The first race was on May 30, 1911 and was won by Ray Harroun. $1.00 was paid for admission by 80,200 spectators. Harroun’s race winnings were $14,250.
Ray Harroun was also the first winner who drove solo instead of taking along a “riding mechanic” like everybody else did back then. Lacking a second set of eyes, he compensated by bolting a rear-view mirror onto his Marmon Wasp.
Legend has it: when peanut shells were found in the seat of a crashed car in the 1940’s, they became known as bad luck. It is considered bad luck to enter and exit from the same side of the car. Green cars are also considered bad luck at the IMS.
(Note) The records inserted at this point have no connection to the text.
(* ===== verification/CloudFront.v ===== *)
(** * CloudFront (internal/cdn/cloudfront.go)

    The invalidator of a CloudFront distribution builds one request per call. The service is a parameter: what it does with the
    request, and the error it returns. *)

From S2P Require Import Prelude GoStrings.

#[local] Open Scope Z_scope.

Record CreateInvalidationInput := mkCreateInvalidationInput {
  ci_DistributionId : string;
  ci_CallerReference : string;
  ci_Quantity : Z;                                   (* an int32 *)
  ci_Items : list string;
}.

(** The conversion to int32. *)
Definition int32 (z : Z) : Z := (z + 2147483648) mod 4294967296 - 2147483648.

(** [NewCloudFront]; [loadErr]: the error of loading the AWS configuration, if any. *)
Definition NewCloudFront (loadErr : option string) (distributionID : string) : string + string :=
  match loadErr with Some err => inr ("cdn: load AWS config: " +:+ err) | None => inl distributionID end.

Definition cloudfront_request (distributionID : string) (nowNanos : Z) (paths : list string) : CreateInvalidationInput :=
  mkCreateInvalidationInput distributionID ("edgekv-" +:+ pretty nowNanos) (int32 (Z.of_nat (length paths))) paths.

Section Invalidate.
Context {W : Type} (create : CreateInvalidationInput -> W -> W * option string).

Definition CloudFront_Invalidate (distributionID : string) (nowNanos : Z) (paths : list string) (w : W) : W * option string :=
  create (cloudfront_request distributionID nowNanos paths) w.

(** The attempts of the queue's worker at one batch, at the times [times], until one succeeds. *)
Fixpoint cloudfront_attempts (distributionID : string) (times : list Z) (paths : list string) (w : W) : W * bool :=
  match times with
  | [] => (w, false)
  | t :: times =>
      match CloudFront_Invalidate distributionID t paths w with
      | (w, None) => (w, true)
      | (w, Some _) => cloudfront_attempts distributionID times paths w
      end
  end.

(** How many invalidations the service has created, of which a request with a caller reference it has not seen adds one even when
    its answer is lost, and one with a reference it has seen adds none. *)
Context (known : W -> gset string) (created : W -> nat).
Hypothesis create_new : forall req w, ci_CallerReference req ∉ known w ->
  created (create req w).1 = S (created w) /\ known (create req w).1 = {[ci_CallerReference req]} ∪ known w.

(** Every attempt at a batch has a caller reference of its own, so a batch whose first attempts were carried out but not answered is
    invalidated once for each of them: the reference does not make retries idempotent. *)
Lemma retries_are_not_idempotent distributionID times paths : forall w,
  NoDup times -> (forall t, t ∈ times -> ("edgekv-" +:+ pretty t) ∉ known w) -> (forall req w, (create req w).2 <> None) ->
  created (cloudfront_attempts distributionID times paths w).1 = (created w + length times)%nat.
Proof.
  induction times as [|t times IH]; intros w Hnd Hf Hlost; cbn; [lia|]. apply NoDup_cons in Hnd as [Ht Hnd].
  unfold CloudFront_Invalidate. destruct (create_new (cloudfront_request distributionID t paths) w) as [Hc Hk]; [apply Hf; by left|].
  specialize (Hlost (cloudfront_request distributionID t paths) w) as Hl. destruct (create _ w) as [w1 [err|]]; [|done]. cbn in Hc, Hk.
  rewrite IH; [lia|done| |done]. intros t' Hin. rewrite Hk, not_elem_of_union, not_elem_of_singleton. split; [|apply Hf; by right].
  intros E. apply (inj (String.append "edgekv-")), (inj pretty) in E. by subst.
Qed.
End Invalidate.

(** A batch of fewer than 2^31 paths is announced with its number of paths. *)
Lemma cloudfront_quantity distributionID nowNanos paths :
  Z.of_nat (length paths) < 2147483648 -> ci_Quantity (cloudfront_request distributionID nowNanos paths) = Z.of_nat (length (ci_Items (cloudfront_request distributionID nowNanos paths))).
Proof. intros Hb. cbn. unfold int32. rewrite Z.mod_small; lia. Qed.

(** A service that loses its answers: four attempts, four invalidations. *)
Definition forgetful (req : CreateInvalidationInput) (w : gset string * nat) : (gset string * nat) * option string :=
  if decide (ci_CallerReference req ∈ w.1) then (w, Some "timeout") else (({[ci_CallerReference req]} ∪ w.1, S w.2), Some "timeout").

Lemma retries_are_not_idempotent_example : (cloudfront_attempts forgetful "E1" [1; 2; 4; 8] ["/v1/cache/a"] (∅, 0%nat)).1.2 = 4%nat.
Proof.
  apply (retries_are_not_idempotent forgetful fst snd).
  - intros req w Hn. unfold forgetful. by rewrite decide_False.
  - apply (bool_decide_unpack _). by vm_compute.
  - intros t _. apply not_elem_of_empty.
  - intros req w. unfold forgetful. by case_decide.
Qed.
(** The percentiles are defined for every set of samples: no index is out of range, however the product of the number of samples and the
    fraction is rounded, and each percentile is one of the samples. *)
Theorem percentiles_total xs :
  exists l, percentiles xs = Ok l /\ Nsamples l = length xs /\ (xs <> [] -> P50 l ∈ xs /\ P95 l ∈ xs /\ P99 l ∈ xs /\ Max l ∈ xs).
Proof.
  unfold percentiles. destruct xs as [|x xs']; [by eexists|]. set (xs := x :: xs').
  assert (Hp : sort_floats xs ≡ₚ xs) by apply merge_sort_Permutation.
  assert (Hne : sort_floats xs <> []) by (intros He; rewrite He in Hp; by apply Permutation_nil_l in Hp).
  pose proof (Permutation_length Hp) as Hl. clearbody xs. generalize dependent (sort_floats xs). intros ys Hp Hne Hl.
  destruct (at_percentile_total ys half Hne) as (a & -> & Ha); [by eexists _, _|].
  destruct (at_percentile_total ys p95 Hne) as (b & -> & Hb); [by eexists _, _|].
  destruct (at_percentile_total ys p99 Hne) as (c & -> & Hc); [by eexists _, _|]. cbn [mbind res_bind].
  destruct (lookup_lt_is_Some_2 ys (length ys - 1)%nat) as [d Hd]; [destruct ys; [done|cbn; lia]|]. rewrite Hd. cbn. eexists. split; [done|].
  apply list_elem_of_lookup_2 in Hd. rewrite Hp in Ha, Hb, Hc, Hd. by split_and!.
Qed.

(** ** Staleness of cached reads *)
Definition note_puts (key : string) (puts : list stamp) (s : staleness) : staleness :=
  foldl (fun s p => note_put key (st_version p) (st_at p) s) s puts.

Lemma note_puts_latest key puts s : HasPrefix key "config:" = true ->
  sl_latest (note_puts key puts s) !! key = match last puts with Some p => Some p | None => sl_latest s !! key end /\
  sl_maxStale (note_puts key puts s) = sl_maxStale s.
Proof.
  intros Hk. induction puts as [|p puts IH] using rev_ind; [done|]. unfold note_puts in *. rewrite foldl_app, last_snoc. cbn. unfold note_put at 1 3.
  rewrite Hk. cbn. rewrite lookup_insert_eq. destruct IH as [_ ->]. by destruct p.
Qed.

(** The staleness that is measured never exceeds the real one: what a read adds to the maximum is at most the time since any
    acknowledged write it missed. *)
Theorem measured_staleness_is_a_lower_bound key puts s v start p :
  HasPrefix key "config:" = true -> (forall q, q ∈ puts -> v < st_version q -> (st_at p <= st_at q)%Z) -> p ∈ puts -> v < st_version p ->
  (st_at p < start)%Z ->
  (sl_maxStale (note_cget key v start (note_puts key puts s)) <= Z.max (sl_maxStale s) (start - st_at p))%Z.
Proof.
  intros Hk Hmin Hp Hv Hs. destruct (note_puts_latest key puts s Hk) as [Hl Hm]. unfold note_cget. rewrite Hl, Hm.
  destruct (last puts) as [q|] eqn:Hlast; [|apply last_None in Hlast; subst; by apply elem_of_nil in Hp].
  destruct (N.ltb_spec v (st_version q)) as [Hvq|]; cbn [andb]; [|cbn; lia].
  destruct (Z.ltb_spec (st_at q) start); cbn; [|lia].
  assert (Hq : q ∈ puts) by (apply last_Some in Hlast as [l ->]; set_solver). specialize (Hmin q Hq Hvq).
  destruct (Z.ltb_spec 0 (start - st_at q)); lia.
Qed.

(** And it can be far less: a read at second 10 of a version that was replaced at second 0 and again at second 9 counts as one second stale. *)
Theorem measured_staleness_misses_earlier_writes :
  let s := mkStaleness ∅ 0 0 in
  sl_maxStale (note_cget "config:k" 1 10 (note_puts "config:k" [mkStamp 2 0; mkStamp 3 9] s)) = 1%Z.
Proof. by vm_compute. Qed.
(** The latest version of a key is the one noted last: a Put that was acknowledged first but noted second hides a newer version, and a
    stale read is not detected. *)
Theorem late_notes_hide_newer_versions :
  let b := foldl (fun b e => iterate e b) (bench_start <| b_measuring := true |>)
    [mkEvent "put" "config:item:1" 0 (OPut (inl 6) 5) 6 false; mkEvent "put" "config:item:1" 0 (OPut (inl 5) 7) 8 false;
     mkEvent "cget" "config:item:1" 10 (OCGet (inl (5, true))) 11 false] in
  sl_staleReads (b_stale b) = 0.
Proof. vm_compute. reflexivity. Qed.

(** *** A run *)
Definition demo_bench : bench :=
  foldl (fun b e => iterate e b) (bench_start <| b_measuring := true |>)
    [mkEvent "put" "config:item:1" 0 (OPut (inl 2) 5000000) 5000000 false;
     mkEvent "get" "task:5:status" 0 (OGet (Some ErrNotFound)) 2000000 false;
     mkEvent "get" "task:6:status" 0 (OGet (Some (ErrStatus 500))) 9000000 false;
     mkEvent "cget" "config:item:1" 6000000 (OCGet (inl (1, true))) 7000000 false].

Lemma iterates_run es : forall b, rtc bench_step b (foldl (fun b e => iterate e b) b es).
Proof. induction es as [|e es IH]; intros b; [done|]. cbn [foldl]. eapply rtc_l; [apply bs_iterate|apply IH]. Qed.

Lemma demo_bench_runs : rtc bench_step bench_start demo_bench.
Proof. eapply rtc_l; [apply bs_measure|]. apply iterates_run. Qed.

Lemma report_adds_up_witness :
  b_total demo_bench = 4 /\ b_errs demo_bench = 1 /\ sl_staleReads (b_stale demo_bench) = 1 /\
  exists r ops, report 1000000000 demo_bench = Ok r /\ res_Ops r = res_Errors r + lenN (b_samples demo_bench) /\
  res_Throughput r = SFdiv 53 1024 (float_of_Z (Z.of_N (lenN (b_samples demo_bench)))) (seconds 1000000000) /\
  (forall op, op ∈ ops -> exists x, res_Latency r !! op = Some x /\ Nsamples x = op_count (b_samples demo_bench) op) /\
  NoDup ops /\ sum_list (op_count (b_samples demo_bench) <$> ops) = length (b_samples demo_bench) /\
  exists hits reads, res_CacheHits r = u64 hits /\ res_CacheReads r = u64 reads /\ hits <= reads.
Proof.
  split; [vm_compute; reflexivity|]. split; [vm_compute; reflexivity|]. split; [vm_compute; reflexivity|].
  exact (report_adds_up demo_bench 1000000000 demo_bench_runs ltac:(vm_compute; reflexivity)).
Defined.
(** * Ema-bot: decision-and-risk core of the 5-minute EMA crossover bot

    A shallow embedding of the parts of [trading_bot] that the properties
    below talk about: [config.py], [indicators.py], [risk_manager.py],
    [order_manager.py], [state_manager.py] and the stop ratchet of
    [trading_engine.py].

    Conventions of the embedding.
    - Python [float] quantities (prices, equity, risk amounts) are the
      rationals [Q] they denote; results are compared with [==].  Sizing,
      the daily loss limit, the don't-chase and gap guards and the slippage
      average round every operation to binary64 as Python does ([fadd],
      [fsub], [fmul], [fdiv] below); the other functions are taken in exact
      arithmetic.  NaN and infinities are outside the model.
    - Python [int] counters are [Z].
    - [datetime] values are integer microseconds since an arbitrary epoch
      (the resolution of [datetime]), calendar dates are day ordinals.
    - Exceptions are explicit: a fallible function returns [result].
    - A [dict] that is read by key, or summed over, is a [gmap]; the dict
      of active trades, which is iterated while the ledger is mutated, is an
      insertion-ordered association list, with the size check of CPython's
      dict iterator written out. *)

From Stdlib Require Import QArith Qabs Qround Qminmax ZArith List String.
From Stdlib Require Import Lia Lqa Qpower.
From stdpp Require Import gmap strings.
Import ListNotations.

Open Scope Q_scope.

(** ** Python prelude *)

Inductive exn : Type :=
| ZeroDivisionError
| IndexError
| RuntimeError (msg : string)
| JSONDecodeError.

Inductive result (A : Type) : Type :=
| Ok (a : A)
| Raise (e : exn).
Arguments Ok {A} a.
Arguments Raise {A} e.

Definition rbind {A B} (r : result A) (k : A -> result B) : result B :=
  match r with
  | Ok a => k a
  | Raise e => Raise e
  end.

Notation "x <-? r ; k" := (rbind r (fun x => k))
  (at level 100, r at next level, right associativity).

(** [a < b] and [a <= b] on floats, as booleans. *)
Definition Qltb (a b : Q) : bool := negb (Qle_bool b a).
Definition Qleb (a b : Q) : bool := Qle_bool a b.
Definition Qgtb (a b : Q) : bool := Qltb b a.
Definition Qgeb (a b : Q) : bool := Qleb b a.

(** Python's [max(a, b)] and [min(a, b)]: the first argument wins a tie. *)
Definition py_max (a b : Q) : Q := if Qgtb b a then b else a.
Definition py_min (a b : Q) : Q := if Qltb b a then b else a.

(** Python's [int(x)] on a float: truncation toward zero. *)
Definition py_int (x : Q) : Z := Z.quot (Qnum x) (Z.pos (Qden x)).

(** Float division: [ZeroDivisionError] on a zero divisor. *)
Definition py_div (a b : Q) : result Q :=
  if Qeq_bool b 0 then Raise ZeroDivisionError else Ok (a / b).

(** *** Binary64 arithmetic *)

(** Python's [float] is an IEEE 754 binary64 number and every arithmetic
    operation on floats returns the exact result rounded to the nearest such
    number, ties to the even significand.  A float is kept as the rational
    it denotes.  Results of magnitude 2^1024 and more, which Python turns
    into [inf], and [nan] are outside the model. *)

(** Rounding to the nearest integer, ties to even. *)
Definition round_even (x : Q) : Z :=
  let f := Qfloor x in
  match Qcompare (x - inject_Z f) (1 # 2) with
  | Lt => f
  | Gt => (f + 1)%Z
  | Eq => if Z.even f then f else (f + 1)%Z
  end.
(** C8: [compositeFromSmaller] terminates.  Below the guard
    ([lod + proxyBetterThan < 0]) it returns [false] without drawing or
    recursing; every recursive call goes one zoom level finer with [lod - 1]
    and a bound no larger than the caller's, so the non-negative measure
    [lod + proxyBetterThan] strictly decreases, the call relation is
    well-founded, and a recursion depth of [compositeDepth] (or any larger
    one) yields the result. *)
Theorem compositeFromSmaller_terminates {C : Type} `{!CanvasRenderingContext2D C}
    (cache : Cache) (canvas : C) (coord : Point) (drect : Rect)
    (zoom lod proxyBetterThan : Z) :
  (∃ r, ∀ fuel : nat, (compositeDepth lod proxyBetterThan ≤ fuel)%nat →
     compositeFromSmaller_fuel fuel cache canvas coord drect zoom lod proxyBetterThan
     = Some r)
  ∧ (lod + proxyBetterThan < 0 →
     compositeFromSmaller_fuel 1 cache canvas coord drect zoom lod proxyBetterThan
     = Some (false, canvas)
     ∧ activation cache coord drect zoom lod proxyBetterThan = [])
  ∧ (∀ callee : CallArgs,
       issues cache callee (coord, drect, zoom, lod, proxyBetterThan) →
       callee.1.1.2 = zoom + 1
       ∧ callee.1.2 = lod - 1
       ∧ callee.2 ≤ proxyBetterThan
       ∧ 0 ≤ lod + proxyBetterThan
       ∧ measure callee < lod + proxyBetterThan)
  ∧ well_founded (issues cache).
Proof.
  split_and!.
  - destruct (compositeFromSmaller_is_Some cache canvas coord drect zoom lod
                proxyBetterThan) as [r Hr].
    exists r. intros fuel Hfuel. by rewrite compositeFromSmaller_fuel_eq.
  - intros Hneg. split.
    + simpl. unfold compositeBody. by destruct (Z.ltb_spec (lod + proxyBetterThan) 0); [|lia].
    + rewrite activation_eq. by destruct (Z.ltb_spec (lod + proxyBetterThan) 0); [|lia].
  - intros callee Hcall. apply issues_decreases in Hcall. unfold measure in *. simpl in *. lia.
  - apply (well_founded_lt_compat _ (λ call, Z.to_nat (measure call + 1))).
    intros callee caller Hcall. apply issues_decreases in Hcall. lia.
Qed.

Lemma quadrantCoord_inj coord i j i' j' :
  quadrantCoord coord i j = quadrantCoord coord i' j' → i = i' ∧ j = j'.
Proof. unfold quadrantCoord. intros [= ? ?]. lia. Qed.

(** The recursive calls of an activation that concern the child cell of
    one quadrant are the ones its own iteration issues. *)
Lemma callFor_quadrant cache coord drect zoom lod b j i :
  (j, i) ∈ quadrants →
  callFor (quadrantCoord coord i j) (recursiveCalls cache coord drect zoom lod b)
  = if lod + b <? 0 then []
    else callsIn (quadrantProbe cache coord drect zoom lod b (j, i)).
Proof.
  intros Hq.
  assert (Hcases : (j, i) = (0, 0) ∨ (j, i) = (0, 1) ∨ (j, i) = (1, 0) ∨ (j, i) = (1, 1)).
  { unfold quadrants in Hq. rewrite !elem_of_cons, elem_of_nil in Hq. tauto. }
  clear Hq. rewrite recursiveCalls_eq. destruct (_ <? _); [done|].
  unfold quadrants. cbn [fmap list_fmap concat]. rewrite app_nil_r.
  unfold callFor. rewrite !filter_app, !callsIn_quadrantProbe. cbn [fst snd]. cbv zeta.
  quadrant_cases Hcases;
    repeat (destruct (_ ≫= _)); rewrite ?filter_nil, ?app_nil_l, ?app_nil_r;
    rewrite ?filter_cons, ?filter_nil; cbn [fst snd];
    repeat case_decide;
    repeat match goal with
           | H : quadrantCoord _ _ _ = quadrantCoord _ _ _ |- _ =>
               apply quadrantCoord_inj in H; destruct H; try lia
           end; try done.
Qed.

Lemma quadrants_cases (j i : Z) :
  (j, i) ∈ quadrants
  ↔ (j, i) = (0, 0) ∨ (j, i) = (0, 1) ∨ (j, i) = (1, 0) ∨ (j, i) = (1, 1).
Proof. unfold quadrants. rewrite !elem_of_cons, elem_of_nil. tauto. Qed.

(** ** 32-bit arithmetic *)

Lemma toInt32_id (z : Z) : int32 z → toInt32 z = z.
Proof. unfold int32, toInt32. intros Hz. rewrite Z.mod_small; lia. Qed.

Lemma sar_div (a k : Z) : int32 a → 0 ≤ k < 32 → sar a k = a `div` 2 ^ k.
Proof.
  intros Ha Hk. unfold sar. rewrite toInt32_id by done.
  rewrite Z.mod_small by lia. apply Z.shiftr_div_pow2. lia.
Qed.

Lemma shl_mul (a k : Z) : int32 a → 0 ≤ k < 32 → int32 (a * 2 ^ k) → shl a k = a * 2 ^ k.
Proof.
  intros Ha Hk Hr. unfold shl. rewrite (toInt32_id a) by done.
  rewrite Z.mod_small by lia. rewrite Z.shiftl_mul_pow2 by lia. by apply toInt32_id.
Qed.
8 miles of hotdogs and bratwursts are consumed by spectators, not to mention, 475 gallons of ketchup with 24,000 lbs. of track fries.
When the winning prize, the Borg-Warner Trophy, was commissioned in 1936, it had a value of round $10,000. Today, the sterling silver trophy is valued at more than $1 million. Indy winners are given a miniature replica of the Borg-Warner trophy called the Baby Borg to take home.
The youngest winner of the Indy 500 was Troy Ruttman, age 22 in 1952. The oldest winner was 47-year-old Al Unser in 1987.
Rick Mears won the pole position the most times.
“Back Home Again in Indiana” was first sung on the morning of the race in 1946 by James Melton of the New York Metropolitan Opera Company. Others who have sung the famous song include, Mel Torme, Vic Damone, Dinah Shore, and Ed Ames. Jim Nabors began singing the classic tune in 1972.
The first 500 Festival Parade was in 1957 after journalists complained that the Kentucky Derby had a parade—why couldn’t Indianapolis.